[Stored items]
****
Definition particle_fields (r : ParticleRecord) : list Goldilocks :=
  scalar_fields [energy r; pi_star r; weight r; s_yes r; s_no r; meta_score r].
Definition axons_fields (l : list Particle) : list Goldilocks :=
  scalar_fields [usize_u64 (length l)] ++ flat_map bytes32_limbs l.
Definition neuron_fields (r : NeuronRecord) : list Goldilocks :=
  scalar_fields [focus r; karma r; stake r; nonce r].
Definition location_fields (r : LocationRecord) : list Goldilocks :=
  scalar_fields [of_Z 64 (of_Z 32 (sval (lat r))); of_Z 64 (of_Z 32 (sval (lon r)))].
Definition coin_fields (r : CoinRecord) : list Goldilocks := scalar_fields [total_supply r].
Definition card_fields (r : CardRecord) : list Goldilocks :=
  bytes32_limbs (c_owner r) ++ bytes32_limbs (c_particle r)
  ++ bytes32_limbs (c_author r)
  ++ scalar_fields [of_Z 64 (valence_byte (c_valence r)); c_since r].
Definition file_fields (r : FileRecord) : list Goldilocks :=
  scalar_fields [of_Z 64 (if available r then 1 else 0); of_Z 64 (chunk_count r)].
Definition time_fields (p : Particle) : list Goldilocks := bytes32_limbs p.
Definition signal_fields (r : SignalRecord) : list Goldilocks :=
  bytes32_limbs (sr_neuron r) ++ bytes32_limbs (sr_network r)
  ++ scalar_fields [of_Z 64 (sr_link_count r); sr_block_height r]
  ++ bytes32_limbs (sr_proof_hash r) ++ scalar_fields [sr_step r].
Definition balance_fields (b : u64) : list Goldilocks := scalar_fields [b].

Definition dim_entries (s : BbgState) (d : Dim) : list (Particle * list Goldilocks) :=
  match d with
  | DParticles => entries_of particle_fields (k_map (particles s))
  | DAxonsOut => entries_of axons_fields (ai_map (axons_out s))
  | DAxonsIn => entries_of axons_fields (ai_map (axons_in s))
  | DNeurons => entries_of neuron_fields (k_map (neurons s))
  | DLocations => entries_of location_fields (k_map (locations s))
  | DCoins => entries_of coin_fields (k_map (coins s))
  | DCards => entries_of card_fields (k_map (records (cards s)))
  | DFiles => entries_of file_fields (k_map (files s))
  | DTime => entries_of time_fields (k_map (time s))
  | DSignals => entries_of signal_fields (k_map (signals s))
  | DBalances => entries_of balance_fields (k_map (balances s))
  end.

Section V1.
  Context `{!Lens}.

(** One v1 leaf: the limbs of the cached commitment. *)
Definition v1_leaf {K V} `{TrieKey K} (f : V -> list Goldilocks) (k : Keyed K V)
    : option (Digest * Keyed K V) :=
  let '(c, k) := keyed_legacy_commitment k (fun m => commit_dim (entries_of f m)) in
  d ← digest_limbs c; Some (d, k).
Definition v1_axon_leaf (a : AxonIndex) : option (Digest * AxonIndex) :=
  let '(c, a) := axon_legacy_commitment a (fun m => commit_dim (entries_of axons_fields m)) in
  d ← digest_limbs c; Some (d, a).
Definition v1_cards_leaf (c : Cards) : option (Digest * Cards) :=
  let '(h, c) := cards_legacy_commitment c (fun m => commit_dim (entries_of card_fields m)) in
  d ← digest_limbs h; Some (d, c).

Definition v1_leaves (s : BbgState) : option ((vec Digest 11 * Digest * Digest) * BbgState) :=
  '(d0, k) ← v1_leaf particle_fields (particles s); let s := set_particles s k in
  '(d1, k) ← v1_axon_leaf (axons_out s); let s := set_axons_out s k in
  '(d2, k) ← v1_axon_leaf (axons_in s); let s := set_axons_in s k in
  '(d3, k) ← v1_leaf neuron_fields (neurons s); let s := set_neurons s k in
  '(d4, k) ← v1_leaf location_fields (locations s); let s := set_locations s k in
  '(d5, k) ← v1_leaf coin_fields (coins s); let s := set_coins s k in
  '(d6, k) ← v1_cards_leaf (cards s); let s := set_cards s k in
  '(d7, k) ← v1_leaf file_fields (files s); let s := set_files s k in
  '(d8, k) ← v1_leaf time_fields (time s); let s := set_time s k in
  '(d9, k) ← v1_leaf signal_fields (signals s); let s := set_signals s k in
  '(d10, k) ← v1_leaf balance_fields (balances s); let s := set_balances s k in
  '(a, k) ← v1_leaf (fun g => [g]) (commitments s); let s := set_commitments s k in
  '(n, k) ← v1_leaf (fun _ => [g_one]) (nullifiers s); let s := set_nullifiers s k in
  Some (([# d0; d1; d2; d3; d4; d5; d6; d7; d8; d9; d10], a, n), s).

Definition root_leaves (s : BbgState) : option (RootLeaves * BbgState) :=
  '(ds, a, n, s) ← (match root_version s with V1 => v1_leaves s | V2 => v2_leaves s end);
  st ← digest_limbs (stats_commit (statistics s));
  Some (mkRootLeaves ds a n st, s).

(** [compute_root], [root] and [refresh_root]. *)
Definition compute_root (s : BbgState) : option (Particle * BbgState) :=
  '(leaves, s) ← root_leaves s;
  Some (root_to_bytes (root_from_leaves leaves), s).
****
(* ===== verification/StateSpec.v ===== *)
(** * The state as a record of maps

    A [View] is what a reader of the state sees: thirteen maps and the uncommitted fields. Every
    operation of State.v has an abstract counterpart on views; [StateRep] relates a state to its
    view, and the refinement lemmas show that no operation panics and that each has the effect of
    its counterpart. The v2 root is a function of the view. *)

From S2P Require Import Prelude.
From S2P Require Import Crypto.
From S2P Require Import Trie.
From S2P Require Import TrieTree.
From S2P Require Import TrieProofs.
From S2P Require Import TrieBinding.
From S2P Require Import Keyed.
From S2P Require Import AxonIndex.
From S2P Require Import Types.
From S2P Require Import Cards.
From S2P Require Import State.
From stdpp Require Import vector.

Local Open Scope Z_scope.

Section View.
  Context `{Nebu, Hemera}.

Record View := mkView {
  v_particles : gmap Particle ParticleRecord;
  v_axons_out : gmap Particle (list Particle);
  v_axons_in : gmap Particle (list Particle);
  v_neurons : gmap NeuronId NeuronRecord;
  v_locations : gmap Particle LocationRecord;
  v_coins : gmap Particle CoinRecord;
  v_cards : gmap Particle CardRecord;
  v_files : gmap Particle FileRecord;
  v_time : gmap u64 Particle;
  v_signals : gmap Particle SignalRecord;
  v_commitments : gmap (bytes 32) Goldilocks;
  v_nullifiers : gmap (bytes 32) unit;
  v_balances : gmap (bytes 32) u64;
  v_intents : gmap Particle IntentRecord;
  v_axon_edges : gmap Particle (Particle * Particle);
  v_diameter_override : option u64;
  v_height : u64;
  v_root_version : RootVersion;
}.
****
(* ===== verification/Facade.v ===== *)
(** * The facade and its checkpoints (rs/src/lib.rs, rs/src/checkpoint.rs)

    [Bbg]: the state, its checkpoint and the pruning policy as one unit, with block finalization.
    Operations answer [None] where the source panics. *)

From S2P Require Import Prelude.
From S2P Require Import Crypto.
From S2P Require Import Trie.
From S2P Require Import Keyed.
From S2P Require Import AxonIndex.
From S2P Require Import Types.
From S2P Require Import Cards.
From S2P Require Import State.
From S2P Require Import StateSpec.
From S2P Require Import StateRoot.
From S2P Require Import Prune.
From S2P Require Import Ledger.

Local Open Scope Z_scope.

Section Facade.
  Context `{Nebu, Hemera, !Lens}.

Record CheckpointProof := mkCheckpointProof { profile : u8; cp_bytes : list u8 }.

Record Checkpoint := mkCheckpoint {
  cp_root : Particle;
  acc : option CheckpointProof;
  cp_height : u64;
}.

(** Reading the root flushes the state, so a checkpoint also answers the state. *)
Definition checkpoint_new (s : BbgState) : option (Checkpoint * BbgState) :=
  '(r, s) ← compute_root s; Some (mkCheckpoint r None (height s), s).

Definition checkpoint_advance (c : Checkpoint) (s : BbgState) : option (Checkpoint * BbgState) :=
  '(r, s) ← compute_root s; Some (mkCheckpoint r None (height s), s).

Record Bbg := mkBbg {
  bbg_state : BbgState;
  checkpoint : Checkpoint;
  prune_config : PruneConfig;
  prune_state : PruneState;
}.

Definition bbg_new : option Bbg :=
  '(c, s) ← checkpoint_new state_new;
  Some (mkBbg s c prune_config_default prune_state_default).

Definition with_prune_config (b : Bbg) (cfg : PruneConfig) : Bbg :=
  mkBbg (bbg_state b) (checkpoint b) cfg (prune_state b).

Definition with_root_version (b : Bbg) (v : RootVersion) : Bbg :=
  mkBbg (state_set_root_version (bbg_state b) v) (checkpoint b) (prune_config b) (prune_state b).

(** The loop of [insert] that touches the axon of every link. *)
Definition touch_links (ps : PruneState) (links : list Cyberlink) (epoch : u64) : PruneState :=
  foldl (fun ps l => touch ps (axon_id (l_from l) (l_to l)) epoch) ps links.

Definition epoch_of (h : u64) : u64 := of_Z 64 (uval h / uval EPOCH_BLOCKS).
****
▶ [Problem to work on]:
From the records above, print exactly the lines that run from the line with "(k_map (coins s))" to the line with "(** One v1 leaf: the", inclusive.

▶ [Expected answer]:
  | DCoins => entries_of coin_fields (k_map (coins s))
  | DCards => entries_of card_fields (k_map (records (cards s)))
  | DFiles => entries_of file_fields (k_map (files s))
  | DTime => entries_of time_fields (k_map (time s))
  | DSignals => entries_of signal_fields (k_map (signals s))
  | DBalances => entries_of balance_fields (k_map (balances s))
  end.

Section V1.
  Context `{!Lens}.

(** One v1 leaf: the limbs of the cached commitment. *)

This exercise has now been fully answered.